Problem description :: Reproduce, exactly, the lines of the material below from the line containing "let a0 := elt char m s1 in" through the line containing "if Z.land (Z.lor", with both end lines included and nothing else.

Data section ::
※ ※ ※

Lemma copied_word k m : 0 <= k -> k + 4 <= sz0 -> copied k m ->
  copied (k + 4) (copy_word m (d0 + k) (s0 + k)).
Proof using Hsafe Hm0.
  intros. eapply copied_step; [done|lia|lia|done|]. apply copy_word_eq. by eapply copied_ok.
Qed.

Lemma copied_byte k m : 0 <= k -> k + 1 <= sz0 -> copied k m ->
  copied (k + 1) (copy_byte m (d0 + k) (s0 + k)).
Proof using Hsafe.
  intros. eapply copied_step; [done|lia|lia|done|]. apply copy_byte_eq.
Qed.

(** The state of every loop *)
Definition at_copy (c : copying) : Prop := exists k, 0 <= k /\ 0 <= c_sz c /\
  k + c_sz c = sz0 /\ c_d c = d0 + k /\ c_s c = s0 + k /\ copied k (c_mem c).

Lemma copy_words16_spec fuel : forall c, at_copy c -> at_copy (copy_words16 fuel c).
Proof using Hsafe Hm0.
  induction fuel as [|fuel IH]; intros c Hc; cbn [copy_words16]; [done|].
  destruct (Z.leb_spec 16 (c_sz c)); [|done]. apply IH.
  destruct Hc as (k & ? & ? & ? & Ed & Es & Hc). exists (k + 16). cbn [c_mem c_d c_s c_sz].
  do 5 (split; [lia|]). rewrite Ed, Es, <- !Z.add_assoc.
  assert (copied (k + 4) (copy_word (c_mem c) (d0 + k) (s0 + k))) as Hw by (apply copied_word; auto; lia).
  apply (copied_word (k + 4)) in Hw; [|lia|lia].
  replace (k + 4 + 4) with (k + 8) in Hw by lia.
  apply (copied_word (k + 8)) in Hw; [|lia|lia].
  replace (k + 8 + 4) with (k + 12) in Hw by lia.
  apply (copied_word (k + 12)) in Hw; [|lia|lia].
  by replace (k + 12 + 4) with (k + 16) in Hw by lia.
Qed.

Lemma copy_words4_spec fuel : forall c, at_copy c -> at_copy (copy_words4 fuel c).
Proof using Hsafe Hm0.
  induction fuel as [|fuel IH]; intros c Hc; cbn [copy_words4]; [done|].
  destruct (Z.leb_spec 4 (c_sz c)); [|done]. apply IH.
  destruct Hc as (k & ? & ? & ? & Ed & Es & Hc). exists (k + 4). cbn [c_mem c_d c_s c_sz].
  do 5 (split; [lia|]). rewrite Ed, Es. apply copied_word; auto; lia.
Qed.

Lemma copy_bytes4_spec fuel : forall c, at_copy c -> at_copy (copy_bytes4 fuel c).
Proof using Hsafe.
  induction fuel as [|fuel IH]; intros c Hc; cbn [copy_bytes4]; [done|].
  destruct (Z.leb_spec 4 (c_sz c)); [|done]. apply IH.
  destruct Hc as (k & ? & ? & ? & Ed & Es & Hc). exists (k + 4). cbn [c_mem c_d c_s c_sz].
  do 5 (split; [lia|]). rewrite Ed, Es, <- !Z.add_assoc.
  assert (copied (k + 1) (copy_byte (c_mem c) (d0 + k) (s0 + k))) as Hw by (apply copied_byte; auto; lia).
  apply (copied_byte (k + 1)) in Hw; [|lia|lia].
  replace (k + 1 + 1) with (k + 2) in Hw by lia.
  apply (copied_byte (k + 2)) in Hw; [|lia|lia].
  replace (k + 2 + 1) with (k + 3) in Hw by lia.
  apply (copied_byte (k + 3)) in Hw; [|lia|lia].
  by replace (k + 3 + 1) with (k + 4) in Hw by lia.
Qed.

※ ※ ※

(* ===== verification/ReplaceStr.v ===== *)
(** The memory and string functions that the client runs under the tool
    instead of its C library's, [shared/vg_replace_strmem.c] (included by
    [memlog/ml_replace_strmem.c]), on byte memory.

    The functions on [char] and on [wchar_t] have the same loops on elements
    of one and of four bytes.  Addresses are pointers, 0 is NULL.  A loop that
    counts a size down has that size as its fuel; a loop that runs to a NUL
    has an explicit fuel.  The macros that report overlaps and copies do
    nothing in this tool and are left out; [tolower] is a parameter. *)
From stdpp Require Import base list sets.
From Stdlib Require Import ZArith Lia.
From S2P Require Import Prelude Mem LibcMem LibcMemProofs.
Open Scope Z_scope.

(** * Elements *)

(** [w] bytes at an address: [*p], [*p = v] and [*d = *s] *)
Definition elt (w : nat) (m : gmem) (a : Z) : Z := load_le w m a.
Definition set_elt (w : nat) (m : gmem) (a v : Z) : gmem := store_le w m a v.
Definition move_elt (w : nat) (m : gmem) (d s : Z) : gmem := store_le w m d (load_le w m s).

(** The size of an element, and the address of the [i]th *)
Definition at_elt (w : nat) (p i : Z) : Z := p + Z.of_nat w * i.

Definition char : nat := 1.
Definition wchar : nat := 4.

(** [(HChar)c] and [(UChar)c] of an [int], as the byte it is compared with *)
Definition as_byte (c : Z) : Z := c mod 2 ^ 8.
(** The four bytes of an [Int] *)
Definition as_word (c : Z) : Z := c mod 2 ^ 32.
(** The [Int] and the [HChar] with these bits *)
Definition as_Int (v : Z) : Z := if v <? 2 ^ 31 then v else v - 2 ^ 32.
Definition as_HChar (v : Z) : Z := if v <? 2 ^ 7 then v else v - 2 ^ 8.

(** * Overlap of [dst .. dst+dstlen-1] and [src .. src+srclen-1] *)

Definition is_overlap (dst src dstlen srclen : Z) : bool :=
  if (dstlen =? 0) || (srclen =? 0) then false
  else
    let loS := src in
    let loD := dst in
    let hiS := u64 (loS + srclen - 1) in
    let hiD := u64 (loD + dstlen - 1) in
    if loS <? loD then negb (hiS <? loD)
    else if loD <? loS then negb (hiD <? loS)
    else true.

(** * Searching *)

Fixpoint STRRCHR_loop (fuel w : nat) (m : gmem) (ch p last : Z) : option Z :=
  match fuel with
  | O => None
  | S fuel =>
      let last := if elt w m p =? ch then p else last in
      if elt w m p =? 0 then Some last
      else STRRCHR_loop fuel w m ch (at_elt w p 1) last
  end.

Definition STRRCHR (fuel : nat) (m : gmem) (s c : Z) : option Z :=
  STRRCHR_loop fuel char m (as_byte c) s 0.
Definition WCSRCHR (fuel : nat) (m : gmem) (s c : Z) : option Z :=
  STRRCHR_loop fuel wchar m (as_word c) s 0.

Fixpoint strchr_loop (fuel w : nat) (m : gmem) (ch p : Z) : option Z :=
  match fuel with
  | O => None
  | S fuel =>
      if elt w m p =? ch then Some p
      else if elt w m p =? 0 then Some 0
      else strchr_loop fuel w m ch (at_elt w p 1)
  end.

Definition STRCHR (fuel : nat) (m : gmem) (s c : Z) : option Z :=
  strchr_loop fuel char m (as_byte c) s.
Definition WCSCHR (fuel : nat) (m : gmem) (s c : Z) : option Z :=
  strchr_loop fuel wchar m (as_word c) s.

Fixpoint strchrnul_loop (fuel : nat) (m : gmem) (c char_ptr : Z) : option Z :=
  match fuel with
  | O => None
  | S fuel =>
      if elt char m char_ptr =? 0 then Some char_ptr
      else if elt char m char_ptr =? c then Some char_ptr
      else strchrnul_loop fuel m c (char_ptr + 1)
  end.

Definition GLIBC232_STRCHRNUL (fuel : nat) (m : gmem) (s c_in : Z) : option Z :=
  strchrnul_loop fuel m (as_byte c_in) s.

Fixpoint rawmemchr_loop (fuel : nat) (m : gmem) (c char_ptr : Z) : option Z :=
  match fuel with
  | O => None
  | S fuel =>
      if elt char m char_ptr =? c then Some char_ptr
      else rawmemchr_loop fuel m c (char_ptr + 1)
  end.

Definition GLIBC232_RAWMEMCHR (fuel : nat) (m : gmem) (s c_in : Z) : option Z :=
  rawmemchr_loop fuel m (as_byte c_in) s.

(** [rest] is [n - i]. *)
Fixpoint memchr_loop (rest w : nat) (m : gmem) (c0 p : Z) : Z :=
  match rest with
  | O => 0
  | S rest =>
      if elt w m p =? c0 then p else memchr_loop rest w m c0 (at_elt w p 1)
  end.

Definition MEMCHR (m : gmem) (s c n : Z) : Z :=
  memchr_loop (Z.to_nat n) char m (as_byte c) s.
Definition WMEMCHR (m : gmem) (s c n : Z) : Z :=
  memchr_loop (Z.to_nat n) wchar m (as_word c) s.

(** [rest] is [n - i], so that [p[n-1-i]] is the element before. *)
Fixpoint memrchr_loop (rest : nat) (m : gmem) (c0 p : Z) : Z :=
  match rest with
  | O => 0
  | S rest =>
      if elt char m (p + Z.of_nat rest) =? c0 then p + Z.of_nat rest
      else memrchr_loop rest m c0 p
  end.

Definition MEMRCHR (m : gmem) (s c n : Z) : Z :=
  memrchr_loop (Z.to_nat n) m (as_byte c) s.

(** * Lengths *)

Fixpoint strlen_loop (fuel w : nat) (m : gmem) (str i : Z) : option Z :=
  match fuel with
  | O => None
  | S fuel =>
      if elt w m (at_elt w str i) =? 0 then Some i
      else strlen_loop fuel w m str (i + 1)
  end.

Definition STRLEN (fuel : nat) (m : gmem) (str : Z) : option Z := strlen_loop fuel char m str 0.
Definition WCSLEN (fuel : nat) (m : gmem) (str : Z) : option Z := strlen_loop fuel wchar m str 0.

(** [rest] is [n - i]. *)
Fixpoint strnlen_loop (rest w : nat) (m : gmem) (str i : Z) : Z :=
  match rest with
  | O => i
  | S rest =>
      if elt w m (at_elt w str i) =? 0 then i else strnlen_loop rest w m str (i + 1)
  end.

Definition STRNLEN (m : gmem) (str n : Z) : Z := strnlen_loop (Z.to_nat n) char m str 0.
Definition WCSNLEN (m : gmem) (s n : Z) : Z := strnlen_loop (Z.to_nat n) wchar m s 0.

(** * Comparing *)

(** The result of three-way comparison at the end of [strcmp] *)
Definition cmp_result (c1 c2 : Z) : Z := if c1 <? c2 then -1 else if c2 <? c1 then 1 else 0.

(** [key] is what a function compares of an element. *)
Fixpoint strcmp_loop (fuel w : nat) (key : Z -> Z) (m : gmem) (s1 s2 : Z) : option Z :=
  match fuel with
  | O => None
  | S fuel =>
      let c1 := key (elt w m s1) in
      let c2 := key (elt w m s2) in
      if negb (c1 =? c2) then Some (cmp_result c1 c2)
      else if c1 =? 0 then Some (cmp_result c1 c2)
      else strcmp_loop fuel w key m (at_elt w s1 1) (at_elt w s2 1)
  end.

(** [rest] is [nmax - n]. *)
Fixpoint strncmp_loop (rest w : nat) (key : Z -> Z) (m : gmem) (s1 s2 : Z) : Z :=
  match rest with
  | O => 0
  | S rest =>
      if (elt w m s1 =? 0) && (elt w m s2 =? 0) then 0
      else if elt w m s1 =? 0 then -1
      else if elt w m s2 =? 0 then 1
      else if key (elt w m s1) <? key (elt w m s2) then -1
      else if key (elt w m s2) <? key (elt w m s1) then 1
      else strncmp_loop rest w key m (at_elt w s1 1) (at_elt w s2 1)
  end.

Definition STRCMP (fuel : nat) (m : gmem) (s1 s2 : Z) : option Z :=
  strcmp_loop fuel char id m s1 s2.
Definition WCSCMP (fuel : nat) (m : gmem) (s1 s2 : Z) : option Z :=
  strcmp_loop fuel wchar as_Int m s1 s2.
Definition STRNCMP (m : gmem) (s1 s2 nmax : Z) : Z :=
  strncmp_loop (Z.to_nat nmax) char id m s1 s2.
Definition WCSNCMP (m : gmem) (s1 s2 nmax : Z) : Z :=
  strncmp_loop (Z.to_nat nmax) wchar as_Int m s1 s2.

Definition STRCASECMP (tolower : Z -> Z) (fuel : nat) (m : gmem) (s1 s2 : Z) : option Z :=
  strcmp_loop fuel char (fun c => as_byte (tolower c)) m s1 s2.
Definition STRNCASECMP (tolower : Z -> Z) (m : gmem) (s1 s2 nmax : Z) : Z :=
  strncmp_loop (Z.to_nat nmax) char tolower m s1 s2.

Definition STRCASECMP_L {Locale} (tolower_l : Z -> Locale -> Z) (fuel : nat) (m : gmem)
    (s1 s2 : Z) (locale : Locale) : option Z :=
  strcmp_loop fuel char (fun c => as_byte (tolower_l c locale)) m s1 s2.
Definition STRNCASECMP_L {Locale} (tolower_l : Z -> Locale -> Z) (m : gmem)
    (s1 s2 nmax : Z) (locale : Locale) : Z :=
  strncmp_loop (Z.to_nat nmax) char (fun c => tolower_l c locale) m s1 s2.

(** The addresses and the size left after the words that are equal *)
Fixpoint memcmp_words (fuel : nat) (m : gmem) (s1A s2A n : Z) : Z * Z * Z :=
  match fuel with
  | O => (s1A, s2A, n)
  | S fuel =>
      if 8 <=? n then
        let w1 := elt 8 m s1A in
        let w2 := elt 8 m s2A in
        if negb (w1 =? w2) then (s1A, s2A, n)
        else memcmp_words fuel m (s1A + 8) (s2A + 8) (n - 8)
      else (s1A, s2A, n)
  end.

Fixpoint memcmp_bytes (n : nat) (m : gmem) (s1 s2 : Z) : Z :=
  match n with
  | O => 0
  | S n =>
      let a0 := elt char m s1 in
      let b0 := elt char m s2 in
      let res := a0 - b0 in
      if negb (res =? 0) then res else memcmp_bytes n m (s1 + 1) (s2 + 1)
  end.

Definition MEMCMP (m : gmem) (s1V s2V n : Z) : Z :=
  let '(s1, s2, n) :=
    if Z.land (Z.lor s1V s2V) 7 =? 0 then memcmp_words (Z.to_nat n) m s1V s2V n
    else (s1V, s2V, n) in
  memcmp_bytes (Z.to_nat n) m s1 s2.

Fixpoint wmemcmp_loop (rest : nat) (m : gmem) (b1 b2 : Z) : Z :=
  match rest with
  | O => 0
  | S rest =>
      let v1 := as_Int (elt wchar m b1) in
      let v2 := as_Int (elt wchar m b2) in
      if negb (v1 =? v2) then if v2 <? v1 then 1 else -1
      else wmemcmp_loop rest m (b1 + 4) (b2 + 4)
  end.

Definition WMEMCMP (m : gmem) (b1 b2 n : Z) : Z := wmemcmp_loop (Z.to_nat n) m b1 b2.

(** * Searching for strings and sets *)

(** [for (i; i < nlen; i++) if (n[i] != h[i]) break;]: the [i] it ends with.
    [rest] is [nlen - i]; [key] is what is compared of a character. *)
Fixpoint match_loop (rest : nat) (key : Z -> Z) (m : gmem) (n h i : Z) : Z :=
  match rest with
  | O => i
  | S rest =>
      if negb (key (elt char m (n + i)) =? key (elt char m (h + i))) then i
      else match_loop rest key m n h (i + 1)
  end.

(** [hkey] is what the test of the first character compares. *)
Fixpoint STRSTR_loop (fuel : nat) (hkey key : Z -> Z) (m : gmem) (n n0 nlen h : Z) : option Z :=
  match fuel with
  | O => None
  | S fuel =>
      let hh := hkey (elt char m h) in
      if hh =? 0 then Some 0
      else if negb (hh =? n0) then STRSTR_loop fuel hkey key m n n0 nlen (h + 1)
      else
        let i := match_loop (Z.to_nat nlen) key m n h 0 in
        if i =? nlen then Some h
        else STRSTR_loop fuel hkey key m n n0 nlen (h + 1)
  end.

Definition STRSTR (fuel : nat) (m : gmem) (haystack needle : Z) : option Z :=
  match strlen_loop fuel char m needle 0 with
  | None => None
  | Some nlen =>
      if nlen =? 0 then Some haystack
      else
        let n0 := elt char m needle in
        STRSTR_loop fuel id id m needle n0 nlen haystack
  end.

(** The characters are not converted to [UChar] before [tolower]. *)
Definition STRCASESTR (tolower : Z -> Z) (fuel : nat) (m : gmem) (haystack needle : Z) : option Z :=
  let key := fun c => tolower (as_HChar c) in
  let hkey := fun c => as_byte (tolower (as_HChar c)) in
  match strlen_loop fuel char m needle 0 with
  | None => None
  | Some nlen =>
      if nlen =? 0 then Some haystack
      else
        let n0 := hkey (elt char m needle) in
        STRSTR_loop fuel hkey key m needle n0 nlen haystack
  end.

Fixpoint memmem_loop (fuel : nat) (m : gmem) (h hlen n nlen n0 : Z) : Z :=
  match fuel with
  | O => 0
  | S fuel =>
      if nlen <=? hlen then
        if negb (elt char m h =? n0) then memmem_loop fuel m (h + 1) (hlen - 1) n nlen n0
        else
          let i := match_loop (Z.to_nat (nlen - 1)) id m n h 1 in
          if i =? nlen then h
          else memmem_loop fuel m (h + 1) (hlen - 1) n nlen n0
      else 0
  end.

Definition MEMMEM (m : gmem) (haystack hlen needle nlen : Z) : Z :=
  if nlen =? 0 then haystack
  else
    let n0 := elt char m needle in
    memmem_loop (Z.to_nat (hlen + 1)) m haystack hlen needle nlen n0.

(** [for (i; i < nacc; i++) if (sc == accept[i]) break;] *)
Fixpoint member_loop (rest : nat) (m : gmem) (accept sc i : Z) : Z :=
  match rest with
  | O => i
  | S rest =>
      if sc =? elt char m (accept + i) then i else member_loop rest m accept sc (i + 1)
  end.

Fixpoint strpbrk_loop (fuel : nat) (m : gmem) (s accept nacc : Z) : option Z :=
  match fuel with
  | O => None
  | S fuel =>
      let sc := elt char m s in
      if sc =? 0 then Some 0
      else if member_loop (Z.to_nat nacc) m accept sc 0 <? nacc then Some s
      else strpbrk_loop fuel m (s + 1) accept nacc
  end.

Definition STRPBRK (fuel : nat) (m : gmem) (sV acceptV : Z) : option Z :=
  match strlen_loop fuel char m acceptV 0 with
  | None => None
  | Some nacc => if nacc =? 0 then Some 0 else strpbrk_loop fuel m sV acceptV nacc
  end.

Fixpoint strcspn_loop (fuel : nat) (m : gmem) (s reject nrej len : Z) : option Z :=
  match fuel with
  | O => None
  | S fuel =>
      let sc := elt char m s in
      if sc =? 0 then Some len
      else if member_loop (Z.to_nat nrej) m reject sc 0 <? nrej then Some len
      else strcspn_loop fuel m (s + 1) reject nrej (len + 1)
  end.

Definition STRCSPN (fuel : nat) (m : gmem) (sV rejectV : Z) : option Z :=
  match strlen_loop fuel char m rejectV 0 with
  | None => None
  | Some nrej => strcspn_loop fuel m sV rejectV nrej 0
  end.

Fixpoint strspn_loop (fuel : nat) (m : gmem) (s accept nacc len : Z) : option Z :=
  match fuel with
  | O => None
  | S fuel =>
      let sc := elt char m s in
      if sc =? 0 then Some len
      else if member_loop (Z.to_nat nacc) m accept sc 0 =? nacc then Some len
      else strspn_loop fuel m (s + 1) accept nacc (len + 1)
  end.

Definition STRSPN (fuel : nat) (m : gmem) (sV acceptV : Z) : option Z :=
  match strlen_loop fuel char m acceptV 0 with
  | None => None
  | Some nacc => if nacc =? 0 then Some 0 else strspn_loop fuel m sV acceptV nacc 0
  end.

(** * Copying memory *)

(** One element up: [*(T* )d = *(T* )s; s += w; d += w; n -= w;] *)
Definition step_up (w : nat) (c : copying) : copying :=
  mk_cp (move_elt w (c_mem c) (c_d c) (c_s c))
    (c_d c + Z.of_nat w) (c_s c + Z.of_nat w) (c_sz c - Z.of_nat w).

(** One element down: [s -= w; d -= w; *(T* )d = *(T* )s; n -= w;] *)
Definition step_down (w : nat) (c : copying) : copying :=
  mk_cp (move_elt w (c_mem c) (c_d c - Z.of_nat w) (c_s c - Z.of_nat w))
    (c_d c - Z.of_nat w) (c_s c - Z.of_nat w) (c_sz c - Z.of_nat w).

※ ※ ※

Answer section ::
      let a0 := elt char m s1 in
      let b0 := elt char m s2 in
      let res := a0 - b0 in
      if negb (res =? 0) then res else memcmp_bytes n m (s1 + 1) (s2 + 1)
  end.

Definition MEMCMP (m : gmem) (s1V s2V n : Z) : Z :=
  let '(s1, s2, n) :=
    if Z.land (Z.lor s1V s2V) 7 =? 0 then memcmp_words (Z.to_nat n) m s1V s2V n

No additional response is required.